### Provided entries

[Start of Attachment]

(* ===== verification/PayoutContract.v ===== *)
(** * Every payout function keeps the contract

    One lemma per function of the call graph, from [finishRun] up to
    [runNew] and [recoverState]. *)

From S2P Require Import Prelude DecimalSpec Prog Model Amount Clock Report ActionValidation Effects Payout Recovery PayoutWorld PayoutInv.

(** * The payout code keeps its contract

    Every operation the payout code performs is allowed by
    [PayoutWorld.funding_protocol]: it saves, completes, clears and submits
    only when the contract says it may.  The proof goes through the call
    graph once; each lemma states what its function needs to know about the
    world and about the run state in memory. *)

(** ** States related by an update of their only target *)

Lemma first_target_update f st : well_shaped st -> first_target (update_target f st) = f (first_target st).
Proof. intros [E _]. unfold first_target, update_target. simpl. by rewrite E. Qed.

Lemma update_target_shape f st :
  well_shaped st -> tgt_Kind (f (first_target st)) = PayoutKindReferral -> well_shaped (update_target f st).
Proof.
  intros Hw Hk. split; [|by rewrite first_target_update].
  rewrite first_target_update by done. destruct Hw as [E _]. unfold update_target. simpl.
  rewrite E at 1. done.
Qed.

Lemma active_target st :
  well_shaped st -> tgt_Phase (first_target st) <> PhaseCompleted ->
  activePayoutTarget st = Ok (Some (first_target st)).
Proof. intros [E Hk] Hp. by apply activePayoutTarget_some. Qed.

Lemma active_target_inv st t :
  activePayoutTarget st = Ok (Some t) -> well_shaped st /\ t = first_target st /\ tgt_Phase t <> PhaseCompleted.
Proof.
  intros E. apply activePayoutTarget_some in E as (E & Hk & Hp). unfold well_shaped, first_target.
  rewrite E. done.
Qed.

Lemma active_none_inv st :
  activePayoutTarget st = Ok None -> well_shaped st /\ tgt_Phase (first_target st) = PhaseCompleted.
Proof.
  intros E. apply activePayoutTarget_none in E as (t & E & Hk & Hp). unfold well_shaped, first_target.
  by rewrite E.
Qed.

(** The state [saveActivePhase] writes. *)
Definition saved (st : RunState) (phase : Phase) (now : Z) : RunState :=
  update_target (fun t => t <| tgt_Phase := phase |>) st <| run_UpdatedAt := now |>.

Lemma saved_target st phase now :
  well_shaped st -> first_target (saved st phase now) = first_target st <| tgt_Phase := phase |>.
Proof. intros Hw. by apply (first_target_update (fun t => t <| tgt_Phase := phase |>)). Qed.

Lemma saved_shape st phase now : well_shaped st -> well_shaped (saved st phase now).
Proof. intros Hw. apply (update_target_shape (fun t => t <| tgt_Phase := phase |>)); [done|]. by destruct Hw. Qed.

Lemma saved_ids st phase now : well_shaped st -> run_ids (saved st phase now) = run_ids st.
Proof. intros Hw. unfold run_ids. by rewrite saved_target. Qed.

Section Safety.
Context `{DecimalOps}.

Definition PI : protocol world := with_invariant funding_protocol Inv.

Definition safe {A : Type} (w : world) (s : Mem) (m : F A) : Prop := wpM PI w s m (fun _ _ _ => True).

(** ** Stepping rules *)

Lemma wpM_quiet {A : Type} (m : F A) w s Q :
  quiet m -> (forall a s', m_state s' = m_state s -> Q a s' w) -> wpM PI w s m Q.
Proof.
  apply wpM_quiet_in.
  - by intros w0 [].
  - intros w0 o r w' Ho [Hs _]. by destruct o.
Qed.

Lemma quietly {A B : Type} (m : F A) (f : A -> F B) w s st Q :
  quiet m -> m_state s = st -> (forall a s', m_state s' = st -> wpM PI w s' (f a) Q) -> wpM PI w s (m ≫= f) Q.
Proof. intros Hm Hs Hf. apply wpM_bind, wpM_quiet; [done|]. intros a s' Hs'. apply Hf. congruence. Qed.

Lemma reading_state {B : Type} (f : RunState -> F B) w s st Q :
  m_state s = st -> wpM PI w s (f st) Q -> wpM PI w s (the_state ≫= f) Q.
Proof. intros Hs Hf. apply wpM_bind, wpM_gets. by rewrite Hs. Qed.

Lemma reading_target {B : Type} (f : PayoutTargetState -> F B) w s st Q :
  m_state s = st -> wpM PI w s (f (first_target st)) Q -> wpM PI w s (the_target ≫= f) Q.
Proof. intros Hs Hf. apply wpM_bind, wpM_gets. by rewrite Hs. Qed.

Lemma writing_state {B : Type} g (f : unit -> F B) w s st Q :
  m_state s = st -> (forall s', m_state s' = g st -> wpM PI w s' (f tt) Q) ->
  wpM PI w s (set_state g ≫= f) Q.
Proof. intros Hs Hf. apply wpM_bind, wpM_modify, Hf. simpl. by rewrite Hs. Qed.

Lemma writing_target {B : Type} g (f : unit -> F B) w s st Q :
  m_state s = st -> (forall s', m_state s' = update_target g st -> wpM PI w s' (f tt) Q) ->
  wpM PI w s (set_target g ≫= f) Q.
Proof. apply writing_state. Qed.

Lemma dereferencing {A B : Type} (p : option A) (f : A -> F B) w s Q :
  (forall a, p = Some a -> wpM PI w s (f a) Q) -> wpM PI w s (deref p ≫= f) Q.
Proof.
  intros Hf. apply wpM_bind. destruct p as [a|]; [by apply wpM_ret, Hf|].
  apply wpM_bind, wpM_op; [done|]. intros [].
Qed.

Lemma safe_quiet {A : Type} (m : F A) w s : quiet m -> safe w s m.
Proof. intros Hm. by apply wpM_quiet. Qed.

Lemma safe_on_error (m : F (option error)) h k w s :
  wpM PI w s m (fun e s' w' => match e with Some err => safe w' s' (h err) | None => safe w' s' k end) ->
  safe w s (on_error m h k).
Proof.
  intros Hm. apply wpM_bind. eapply wpM_mono; [exact Hm|]. intros [e|] s' w' Hk; exact Hk.
Qed.

(** ** Saving a phase *)

Lemma wpM_saveState w s st Q :
  m_state s = st ->
  (forall now, may_save w (st <| run_UpdatedAt := now |>)) ->
  (forall r s' w' now, m_state s' = st <| run_UpdatedAt := now |> -> Inv w' ->
     save_effect w (st <| run_UpdatedAt := now |>) r w' -> Q r s' w') ->
  wpM PI w s saveState Q.
Proof.
  intros Hs Hsave HQ. unfold saveState.
  eapply quietly; [solve_quiet|exact Hs|]. intros now s1 Hs1.
  eapply writing_state; [exact Hs1|]. intros s2 Hs2.
  eapply reading_state; [exact Hs2|].
  apply (wpM_op PI w s2 (Save _)); [apply Hsave|]. intros r w' [He Hi]. by eapply HQ.
Qed.

(** After a successful save the state is the current snapshot, and the
    snapshot it replaced is the backup. *)
Record saved_world (w w' : world) (st : RunState) : Prop := {
  sw_history : same_history w w';
  sw_cur : w_cur w' = Valid st;
  sw_bak : forall s0, w_cur w = Valid s0 -> w_bak w' = Valid s0
}.

Lemma save_ok_world w w' st : save_effect w st None w' -> saved_world w w' st.
Proof. inversion 1; subst; (split; [done|done|]); simpl; intros; congruence. Qed.

Lemma wpM_saveActivePhase w s st phase Q :
  m_state s = st -> well_shaped st -> tgt_Phase (first_target st) <> PhaseCompleted ->
  (forall now, may_save w (saved st phase now)) ->
  (forall e s' w', Q (Some e) s' w') ->
  (forall s' w' now, m_state s' = saved st phase now -> Inv w' -> saved_world w w' (saved st phase now) ->
     Q None s' w') ->
  wpM PI w s (saveActivePhase phase) Q.
Proof.
  intros Hs Hw Hp Hsave Herr Hok. unfold saveActivePhase.
  eapply reading_state; [exact Hs|]. rewrite active_target by done.
  eapply writing_target; [exact Hs|]. intros s1 Hs1.
  eapply wpM_saveState; [exact Hs1|exact Hsave|].
  intros [e|] s' w' now Hs' Hi He; [apply Herr|]. eapply Hok; [exact Hs'|done|]. by apply save_ok_world.
Qed.
Lemma count_sweep_attempts n attempt runID settlement token address floor unconverged ambiguous :
  countM counted (n * sweep_cost address)
    (sweep_attempts cfg n attempt runID settlement token address floor unconverged ambiguous).
Proof.
  revert attempt ambiguous. induction n as [|n IH]; intros attempt ambiguous; [done|]. cbn [sweep_attempts Nat.mul].
  apply countM_then; [apply free_observing; destruct (_ <? _); solve_ops|]. intros [e|]; [done|].
  apply countM_then; [apply free_observing, observing_sweep_balance_loop|]. intros [balance|e].
  2: { apply (countM_mono _ 0); [lia|]. apply countM_ops, free_observing. destruct ambiguous; solve_ops. }
  destruct (negb _); [apply (countM_mono _ 0); [lia|]; apply countM_ops, free_observing; solve_ops|].
  apply countM_then; [apply free_observing; solve_ops|intros nonce].
  assert (Hretry : forall attempt ambiguous, countM counted (n * sweep_cost address)
    (sweep_attempts cfg n attempt runID settlement token address floor unconverged ambiguous)) by auto.
  assert (Hdone : forall m : F (option error), opsM observing m -> countM counted (n * sweep_cost address) m).
  { intros m Hm. apply (countM_mono _ 0); [lia|]. by apply countM_ops, free_observing. }
  pose proof (sweep_bound address settlement token (sweep_amount (bal_Available balance) ambiguous) nonce) as Hbound.
  set (send := PrepareSpotSend _ _ _ _ _) in *.
  apply (count_op_bind _ (sweep_cost address - Nat.b2n (counted send) + n * sweep_cost address)).
  { specialize (Hbound (mkPrepared "" "" "" "" "" 0 "")). lia. }
  intros [a|e].
  - specialize (Hbound a). apply (count_op_bind _ (n * sweep_cost address)); [lia|]. intros answer.
    apply countM_then; [apply free_observing; solve_ops|intros _].
    apply countM_then; [apply free_observing; solve_ops|intros _].
    repeat case_match; first [apply Hretry | apply Hdone; by solve_ops].
  - apply (countM_mono _ (n * sweep_cost address)); [lia|].
    repeat case_match; first [apply Hretry | apply Hdone; by solve_ops].
Qed.

Lemma count_sweepBuilderBalances runID settlement token claimEnding unconverged :
  countM counted (3 * list_sum (map sweep_cost (cfg_builders cfg)))
    (sweepBuilderBalances cfg runID settlement token claimEnding unconverged).
Proof.
  unfold sweepBuilderBalances. apply countM_then; [apply free_observing; solve_ops|].
  intros [e|]; [done|].
  assert (forall l, 3 * list_sum (map sweep_cost l) = list_sum (map (fun b => 3 * sweep_cost b) l))%nat as ->.
  { induction l as [|b l IH]; simpl in *; lia. }
  apply countM_range. intros b. unfold sweep_builder.
  apply countM_then; [apply free_observing; solve_ops|]. intros [e|]; [done|]. apply count_sweep_attempts.
Qed.

Lemma count_runConsolidation trigger onCaptured :
  countM counted 0 onCaptured ->
  countM counted (list_sum (map claim_cost (cfg_builders cfg)) + 3 * list_sum (map sweep_cost (cfg_builders cfg)))
    (runConsolidation cfg trigger onCaptured).
Proof.
  intros Hcap. set (bound := (_ + _)%nat).
  assert (Hfree : forall m : F (option error), opsM observing m -> countM counted bound m).
  { intros m Hm. apply (countM_mono _ 0); [lia|]. by apply countM_ops, free_observing. }
  unfold runConsolidation.
  apply countM_then; [apply free_observing; solve_ops|]. intros [state|e]; [|apply Hfree; solve_ops].
  apply countM_then; [apply free_observing; solve_ops|intros now].
  apply countM_then; [apply free_observing; solve_ops|intros _].
  apply countM_then; [apply free_observing; unfold queryConsolidationToken; solve_ops|intros answer].
  rewrite <- (Nat.add_0_r bound). apply countM_bind.
  2: { intros e. apply countM_ops, free_observing. unfold forgetAlerts. solve_ops. }
  destruct answer as [token|e]; [|apply Hfree; solve_ops]. unfold consolidate.
  apply countM_then; [apply free_observing; solve_ops|intros _].
  apply countM_then; [apply free_observing; solve_ops|]. intros [claimables|e]; [|apply Hfree; solve_ops].
  apply countM_then; [apply free_observing; solve_ops|intros now'].
  apply countM_then; [apply free_observing; solve_ops|intros _].
  apply (countM_bind _ 0 bound); [exact Hcap|]. intros [e|]; [apply Hfree; solve_ops|].
  apply countM_then; [apply free_observing; solve_ops|]. intros [baselines|e]; [|apply Hfree; solve_ops].
  apply countM_bind; [apply count_claimBuilderRewards|]. intros [targets|e]; [|done].
  apply countM_then; [apply free_observing; solve_ops|]. intros [[ending unconverged]|e]; [|done].
  apply countM_then; [apply free_observing; solve_ops|intros _].
  rewrite <- (Nat.add_0_r (3 * _)). apply countM_bind; [apply count_sweepBuilderBalances|].
  intros [e|]; apply countM_ops, free_observing; solve_ops.
Qed.

Lemma count_consolidate_day d :
  countM counted (list_sum (map claim_cost (cfg_builders cfg)) + 3 * list_sum (map sweep_cost (cfg_builders cfg)))
    (consolidate_day cfg d).
Proof.
  set (bound := (_ + _)%nat). unfold consolidate_day.
  assert (Hsave : forall c h k, (forall e, countM counted 0 (h e)) -> countM counted 0 k ->
    countM counted 0 (on_error (op (SaveDailyConsolidation c)) h k)).
  { intros c h k Hh Hk. apply (count_op_bind 0 0); [by rewrite save_free|]. intros [e|]; auto. }
  rewrite <- (Nat.add_0_r bound). apply countM_bind.
  - apply count_runConsolidation. unfold save_captured.
    apply countM_then; [apply free_observing; solve_ops|]. intros report. by apply Hsave.
  - intros [e|]; [done|]. apply countM_then; [apply free_observing; solve_ops|intros completedAt].
    apply countM_then; [apply free_observing; solve_ops|intros report]. by apply Hsave.
Qed.

Lemma count_RunDailyConsolidation :
  countM counted (list_sum (map claim_cost (cfg_builders cfg)) + 3 * list_sum (map sweep_cost (cfg_builders cfg)))
    (RunDailyConsolidation cfg).
Proof.
  set (bound := (_ + _)%nat). unfold RunDailyConsolidation.
  apply countM_then; [apply free_observing; solve_ops|]. intros [e|]; [done|].
  apply countM_then; [apply free_observing; solve_ops|]. intros now.
  apply (count_op_bind bound bound); [by rewrite load_free|]. intros [[c|]|e]; [done| |done].
  apply count_consolidate_day.
Qed.
End Counting.
Lemma running_stack_overflow {A : Type} : opsM running (stack_overflow (A := A)).
Proof. apply opsM_bind; [by apply opsM_op|intros []]. Qed.

Lemma running_deref {A : Type} (p : option A) : opsM running (deref p).
Proof. destruct p; [done|]. apply opsM_bind; [by apply opsM_op|intros []]. Qed.

Lemma running_alertOnce runID key sev msg : opsM running (alertOnce cfg runID key sev msg).
Proof. unfold alertOnce, alert. solve_ops. Qed.

Lemma running_saveState : opsM running saveState.
Proof. unfold saveState, set_state, the_state. solve_ops. Qed.

Lemma running_saveActivePhase phase : opsM running (saveActivePhase phase).
Proof. pose proof running_saveState. unfold saveActivePhase, set_target, set_state, the_state. solve_ops. Qed.
#[local] Hint Resolve running_stack_overflow running_deref running_alertOnce running_saveActivePhase : ops.
#[local] Hint Unfold the_state the_target the_kind target_failed set_payout_status sync_report set_target set_state : ops.

Ltac solve_running := repeat first [solve_ops_step | apply opsM_on_error; [|intros ?|]].
(* ===== verification/Scheduler.v ===== *)
(** * The scheduler

    [internal/scheduler/scheduler.go]: the loop that waits for the next of the
    two daily instants, 00:00 and 01:00 UTC, and runs the consolidation or the
    funding task; a failed funding task is retried after one minute, at most
    five times.

    The loop does not terminate by itself, so [Run_loop] is the loop cut after
    a number of iterations: [inl retries] says that it is still running, with
    its retry counter, and [inr err] that it returned. *)

From S2P Require Import Prelude Clock Prog Crash.

(* go: internal/scheduler/scheduler.go 10-15 dailyConsolidationHourUTC *)
Definition dailyConsolidationHourUTC : Z := 0.
(* go: internal/scheduler/scheduler.go 10-15 dailyRunHourUTC *)
Definition dailyRunHourUTC : Z := 1.
(* go: internal/scheduler/scheduler.go 10-15 NonfatalRetryDelay *)
Definition NonfatalRetryDelay : Z := Minute.
(* go: internal/scheduler/scheduler.go 10-15 MaxNonfatalRetries *)
Definition MaxNonfatalRetries : Z := 5.

(* go: internal/scheduler/scheduler.go 17-22 Task *)
Inductive Task : Type := TaskConsolidation | TaskFunding.

#[export] Instance Task_eq_dec : EqDecision Task.
Proof. solve_decision. Defined.

(** The hour [h] of the day of [now], as [time.Date] computes it. *)
Definition today_at (now h : Z) : Z :=
  let '(y, m, d) := civil_of_days (days_of_time now) in Date y m d h.

(* go: internal/scheduler/scheduler.go 58-71 NextScheduledTaskUTC *)
Definition NextScheduledTaskUTC (now : Z) : Task * Z :=
  let consolidationAt := today_at now dailyConsolidationHourUTC in
  if negb (consolidationAt <? now) then (TaskConsolidation, consolidationAt)
  else
    let runAt := today_at now dailyRunHourUTC in
    if negb (runAt <? now) then (TaskFunding, runAt)
    else (TaskConsolidation, AddDays consolidationAt 1).

(* go: internal/scheduler/scheduler.go 73-80 NextDailyRunUTC *)
Definition NextDailyRunUTC (now : Z) : Z :=
  let nextRunAt := today_at now dailyRunHourUTC in
  if negb (now <? nextRunAt) then AddDays nextRunAt 1 else nextRunAt.

(** [errors.As] to an error with a method [Fatal]. *)
(* go: internal/scheduler/scheduler.go 156-161 isFatal *)
Fixpoint isFatal (e : error) : bool :=
  match e with
  | FatalError _ => true
  | Wrapf _ _ i | RetryExhaustedError _ i => isFatal i
  | Join l r => isFatal l || isFatal r
  | _ => false
  end.

(** ** The world of the loop *)

(** The select: the context is done, with its error, or the timer fired. *)
Inductive waited : Type := CtxDone (err : error) | Fired.

Inductive SchedOp : Type :=
| CtxErr
| Now
| NewTimer (delay : Z)
| Wait
| OnWait (task : Task) (at_ : Z)
| OnError (task : Task) (err : error)
| Consolidate
| RunFunding.

Definition SchedResp (o : SchedOp) : Type :=
  match o with
  | CtxErr | Consolidate | RunFunding => option error
  | Now => Z
  | NewTimer _ => bool
  | Wait => waited
  | OnWait _ _ | OnError _ _ => unit
  end.

#[export] Instance SchedSig : EffSig := {| Op := SchedOp; Resp := SchedResp |}.

(** The fields that may be nil, and whether the arguments of [Run] are. *)
(* go: internal/scheduler/scheduler.go 42-47 Scheduler *)
Record Scheduler : Type := mkScheduler {
  sch_now : bool;
  sch_newTimer : bool;
  sch_onError : bool;
  sch_onWait : bool
}.

Definition when (b : bool) (o : SchedOp) : prog unit :=
  if b then Call o (fun _ => mret tt) else mret tt.

Section Run.
Variable s : Scheduler.

(** After a task failed: the context's error wins. *)
Definition after_failure (task : Task) (err : error) (k : prog (Z + error)) : prog (Z + error) :=
  ctxErr ← perform CtxErr;
  match ctxErr with
  | Some ctxErr => mret (inr ctxErr)
  | None => when (sch_onError s) (OnError task err) ≫= fun _ => k
  end.

(** Running the task once its time has come; the new retry counter. *)
(* go: internal/scheduler/scheduler.go 125-152 Run *)
Definition run_task (task : Task) (retries : Z) : prog (Z + error) :=
  match task with
  | TaskConsolidation =>
      e ← perform Consolidate;
      match e with
      | None => mret (inl retries)
      | Some err => after_failure task err (mret (inl retries))
      end
  | TaskFunding =>
      e ← perform RunFunding;
      match e with
      | None => mret (inl 0)
      | Some err =>
          after_failure task err (mret (
            if isFatal err then inr err
            else if MaxNonfatalRetries <=? retries then inr (RetryExhaustedError retries err)
            else inl (retries + 1)))
      end
  end.

(** One iteration of the loop. *)
(* go: internal/scheduler/scheduler.go 98-153 Run *)
Definition Run_iteration (retries : Z) : prog (Z + error) :=
  canceled ← perform CtxErr;
  match canceled with
  | Some err => mret (inr err)
  | None =>
      now ← perform Now;
      let '(task, nextRunAt) :=
        if 0 <? retries then (TaskFunding, now + NonfatalRetryDelay) else NextScheduledTaskUTC now in
      let delay := nextRunAt - now in
      if delay <? 0 then mret (inr (Errorf "next scheduled run precedes current time" []))
      else
        timer ← perform (NewTimer delay);
        if negb timer then mret (inr (Errorf "scheduler timer is not initialized" []))
        else
          when (sch_onWait s) (OnWait task nextRunAt) ≫= fun _ =>
          wait ← perform Wait;
          match wait with
          | CtxDone err => mret (inr err)
          | Fired => run_task task retries
          end
  end.

(* go: internal/scheduler/scheduler.go 97-153 Run *)
Fixpoint Run_loop (fuel : nat) (retries : Z) : prog (Z + error) :=
  match fuel with
  | O => mret (inl retries)
  | S fuel =>
      r ← Run_iteration retries;
      match r with inl retries => Run_loop fuel retries | inr err => mret (inr err) end
  end.

(* go: internal/scheduler/scheduler.go 82-154 Run *)
Definition Run (ctx initialized callbacks : bool) (fuel : nat) : prog (Z + error) :=
  if negb ctx then mret (inr (Errorf "scheduler context is nil" []))
  else if negb (initialized && sch_now s && sch_newTimer s)
  then mret (inr (Errorf "scheduler is not initialized" []))
  else if negb callbacks then mret (inr (Errorf "scheduler callbacks are required" []))
  else Run_loop fuel 0.
End Run.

[End of Attachment]

### Work order
Go back to the listing above. Copy word for word the lines from the one with "Lemma wpM_saveActivePhase w" through the one with "(forall e s' w', Q (Some e) s' w') ->", and nothing more.

### Output for this task
Lemma wpM_saveActivePhase w s st phase Q :
  m_state s = st -> well_shaped st -> tgt_Phase (first_target st) <> PhaseCompleted ->
  (forall now, may_save w (saved st phase now)) ->
  (forall e s' w', Q (Some e) s' w') ->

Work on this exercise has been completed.